WORKING DATA
(** * Verification of gbroiles/imap_count

    Shallow embedding of the batch planner, the ResilientIMAP session
    manager (imap_delete.py and imap_count.py), the sender census and the
    move-to-trash pipeline of imap_delete2.py. *)

From Stdlib Require Import String Ascii List Arith Lia Bool Sorted Permutation.
Import ListNotations.
Open Scope nat_scope.

(** ** Batch planner

    [chunks = [email_ids[i:i + CHUNK_SIZE] for i in range(0, len(email_ids), CHUNK_SIZE)]]
    (imap_count.py, list_top_senders) and the equivalent loop
    [for i in range(0, total_emails, chunk_size): chunk = mail_ids[i:i + chunk_size]]
    (imap_delete2.py). *)
Module Planner.

(** Python's [range(start, stop, step)] for a positive step, walked with a
    fuel bound; [range_step] supplies [stop] as fuel, which is enough for
    any positive step. *)
Fixpoint range_go (step stop i fuel : nat) : list nat :=
  match fuel with
  | 0 => []
  | S f => if i <? stop then i :: range_go step stop (i + step) f else []
  end.

Definition range_step (start stop step : nat) : list nat :=
  range_go step stop start stop.

(** Python slice [xs[i:j]] for non-negative indices. *)
Definition slice {A} (xs : list A) (i j : nat) : list A :=
  firstn (j - i) (skipn i xs).

Definition chunks {A} (chunk_size : nat) (ids : list A) : list (list A) :=
  map (fun i => slice ids i (i + chunk_size)) (range_step 0 (length ids) chunk_size).

End Planner.

(** ** Session manager: class [ResilientIMAP]

    The two variants of the class, in imap_delete.py and in imap_count.py,
    share their fields and their [_connect] steps; they differ in that the
    imap_count.py [_connect] catches every exception it meets, and its
    [_retry_operation] looks at the shutdown flag before every attempt. *)
Module Session.

(** Exceptions the wrapped [imaplib] calls can raise. *)
Inductive exn :=
| IMAP4_abort (tag : nat)
| IMAP4_error (tag : nat)
| socket_error (tag : nat)
| EOFError
| OtherError (tag : nat).

(** [except (imaplib.IMAP4.abort, socket.error, EOFError)] *)
Definition is_connection_error (e : exn) : bool :=
  match e with
  | IMAP4_abort _ | socket_error _ | EOFError => true
  | IMAP4_error _ | OtherError _ => false
  end.

(** What [self.mail] is. *)
Inductive conn_state :=
| NoConn            (* self.mail is None *)
| LoggedOut         (* the previous handle, after self.mail.logout() *)
| NotAuthenticated  (* a fresh IMAP4_SSL whose login did not succeed *)
| Authenticated.

Record session := mk_session {
  mail : conn_state;
  current_folder : option string;
  readonly : bool;
  retries : nat;
  connects : nat   (* how many times _connect has run: indexes the world *)
}.

(** Calls on the network, in the order the code issues them. *)
Inductive event :=
| EOp (attempt : nat)             (* getattr(self.mail, op_name)( *args ) *)
| ESleep (seconds : nat)          (* time.sleep(2) *)
| ELogoutOld                      (* self.mail.logout() of the old handle *)
| EOpen                           (* imaplib.IMAP4_SSL(self.host, timeout=...) *)
| ELogin                          (* self.mail.login(self.user, self.password) *)
| ESelect (folder : string) (ro : bool).

Inductive reply := Returned (r : nat) | Raised (e : exn).

(** The answers of the server and of the transport: [op_result k] is
    what the [k]-th attempt of the operation does, [open_result j],
    [login_result j] and [select_result j] what the steps of the [j]-th
    run of [_connect] raise ([None]: they return), [shutdown_at k]
    whether the shutdown flag is set when attempt [k] starts. *)
Record world := {
  op_result : nat -> reply;
  open_result : nat -> option exn;
  login_result : nat -> option exn;
  select_result : nat -> option exn;
  shutdown_at : nat -> bool
}.

Definition set_mail (c : conn_state) (s : session) : session :=
  mk_session c (current_folder s) (readonly s) (retries s) (connects s).

Definition bump_connects (s : session) : session :=
  mk_session (mail s) (current_folder s) (readonly s) (retries s) (S (connects s)).

Definition has_mail (s : session) : bool :=
  match mail s with NoConn => false | _ => true end.

(** The truth value of [self.current_folder] in [if self.current_folder:]:
    [None] and the empty string are false. *)
Definition folder_if_set (o : option string) : option string :=
  match o with
  | Some f => if String.eqb f "" then None else Some f
  | None => None
  end.

(** [_connect] of imap_delete.py: the first failing step's exception
    propagates. *)
Definition connect_delete (w : world) (s : session)
  : list event * session * option exn :=
  let pre := if has_mail s then [ELogoutOld] else [] in
  let s0 := bump_connects (if has_mail s then set_mail LoggedOut s else s) in
  let j := connects s in
  match open_result w j with
  | Some e => (pre ++ [EOpen], s0, Some e)
  | None =>
      match login_result w j with
      | Some e => (pre ++ [EOpen; ELogin], set_mail NotAuthenticated s0, Some e)
      | None =>
          let s1 := set_mail Authenticated s0 in
          match folder_if_set (current_folder s) with
          | None => (pre ++ [EOpen; ELogin], s1, None)
          | Some f => (pre ++ [EOpen; ELogin; ESelect f (readonly s)], s1, select_result w j)
          end
      end
  end.

(** [_connect] of imap_count.py: the same steps inside
    [try: ... except Exception as e: logging.error(...)]. *)
Definition connect_count (w : world) (s : session) : list event * session :=
  let '(tr, s', _) := connect_delete w s in (tr, s').

Inductive outcome :=
| Return (r : nat)
| Raise (e : exn)
| RaiseNone          (* raise None, a TypeError, when retries = 0 *)
| ReturnAbort.       (* return 'ABORT', [] *)

(** [_retry_operation] of imap_delete.py; [attempt] runs over
    [range(self.retries)], [n] is the number of attempts left. *)
Fixpoint retry_loop_delete (w : world) (attempt n : nat) (s : session)
  (last : option exn) : list event * session * outcome :=
  match n with
  | 0 => ([], s, match last with Some e => Raise e | None => RaiseNone end)
  | S n' =>
      match op_result w attempt with
      | Returned r => ([EOp attempt], s, Return r)
      | Raised e =>
          if is_connection_error e then
            if attempt <? retries s - 1 then
              let '(tr, s1, err) := connect_delete w s in
              match err with
              | Some e' => (EOp attempt :: ESleep 2 :: tr, s1, Raise e')
              | None =>
                  let '(tr', s2, o) := retry_loop_delete w (S attempt) n' s1 (Some e) in
                  (EOp attempt :: ESleep 2 :: tr ++ tr', s2, o)
              end
            else
              let '(tr', s2, o) := retry_loop_delete w (S attempt) n' s (Some e) in
              (EOp attempt :: tr', s2, o)
          else ([EOp attempt], s, Raise e)
      end
  end.

Definition retry_operation_delete (w : world) (s : session) :=
  retry_loop_delete w 0 (retries s) s None.

(** [_retry_operation] of imap_count.py. *)
Fixpoint retry_loop_count (w : world) (attempt n : nat) (s : session)
  (last : option exn) : list event * session * outcome :=
  match n with
  | 0 => ([], s, match last with Some e => Raise e | None => RaiseNone end)
  | S n' =>
      if shutdown_at w attempt then ([], s, ReturnAbort) else
      match op_result w attempt with
      | Returned r => ([EOp attempt], s, Return r)
      | Raised e =>
          if is_connection_error e then
            if attempt <? retries s - 1 then
              let '(tr, s1) := connect_count w s in
              let '(tr', s2, o) := retry_loop_count w (S attempt) n' s1 (Some e) in
              (EOp attempt :: ESleep 2 :: tr ++ tr', s2, o)
            else
              let '(tr', s2, o) := retry_loop_count w (S attempt) n' s (Some e) in
              (EOp attempt :: tr', s2, o)
          else ([EOp attempt], s, Raise e)
      end
  end.

Definition retry_operation_count (w : world) (s : session) :=
  retry_loop_count w 0 (retries s) s None.

(** [ResilientIMAP.__init__(host, user, password, timeout=60, retries=3)]:
    the fields are set, [self.mail = None], [self.current_folder = None],
    then [self._connect()]. *)
Definition fresh_session : session := mk_session NoConn None false 3 0.

Inductive init_result := Constructed (s : session) | InitRaised (e : exn).

Definition init_delete (w : world) : list event * init_result :=
  let '(tr, s, err) := connect_delete w fresh_session in
  match err with Some e => (tr, InitRaised e) | None => (tr, Constructed s) end.

Definition init_count (w : world) : list event * init_result :=
  let '(tr, s) := connect_count w fresh_session in (tr, Constructed s).
(** * Personal-finance widgets: cache, chart mapping, goals and persisted collections

    A shallow embedding of the parts of the repository that carry logic:

    - [Json]: JSON values and the platform's [JSON.parse] /
      [JSON.stringify] as an interface; [MiniJSON]: a small executable
      codec implementing it;
    - [Storage]: [safeParse], [safeStringify] and the per-collection
      [load] / [save] pairs of [scripts/storage.js], together with the
      module-level loaders of [scripts/goals.js] and the spending tracker;
    - [Cache]: [cacheStorage] of [scripts/storage.js];
    - [JSNum], [Chart]: the pixel mapping of [createStockChart]
      ([scripts/chart.js]) and [displayStockChart];
    - [Goals]: the goal list of [scripts/goals.js];
    - [Tracker]: the spending, income and goals tracker;
    - [ChartAxes]: the grid lines and axis labels of the two charts;
    - [ApiCache]: the cache utilities of the API module;
    - [StorageOps]: the settings and the record operations of
      [scripts/storage.js].  *)

From Stdlib Require Import ZArith QArith Qround Lia Lqa Ascii String.
From stdpp Require Import base gmap strings list fin_maps pretty.

Set Warnings "-register-all".
Local Close Scope Q_scope.
Local Open Scope Z_scope.

(** ** JSON values *)

Module Json.

(** A value that [JSON.parse] can produce.  Numbers are kept to the
    integers (every timestamp, duration and amount used below is one);
    an object is the list of its own properties in insertion order. *)
Inductive json : Type :=
  | JNull
  | JBool (b : bool)
  | JNum (n : Z)
  | JStr (s : string)
  | JArr (items : list json)
  | JObj (fields : list (string * json)).

(** The two built-ins the storage layer calls.  [JSON_parse] returns
    [None] where the built-in throws a [SyntaxError]. *)
Class JSON := {
  JSON_parse : string -> option json;
  JSON_stringify : json -> string
}.

(** The number a property key denotes when it is an array index: the
    decimal text, without leading zero, of an integer below 2^32 - 1. *)
Definition array_index (k : string) : option Z :=
  let digit (c : ascii) : option Z :=
    let n := Ascii.nat_of_ascii c in
    if (48 <=? n)%nat && (n <=? 57)%nat then Some (Z.of_nat (n - 48)) else None in
  match list_ascii_of_string k with
  | [] => None
  | c :: rest =>
      if Ascii.eqb c "0"%char && negb (bool_decide (rest = [])) then None
      else
        match foldl (λ acc c, n ← acc; d ← digit c; Some (10 * n + d)) (Some 0) (c :: rest) with
        | Some n => if n <? 4294967295 then Some n else None
        | None => None
        end
  end.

WHAT TO DO
Give the lines again, exactly as they stand, from the beginning of the data through the line with "Open Scope nat_scope.".

EXERCISE OUTPUT
(** * Verification of gbroiles/imap_count

    Shallow embedding of the batch planner, the ResilientIMAP session
    manager (imap_delete.py and imap_count.py), the sender census and the
    move-to-trash pipeline of imap_delete2.py. *)

From Stdlib Require Import String Ascii List Arith Lia Bool Sorted Permutation.
Import ListNotations.
Open Scope nat_scope.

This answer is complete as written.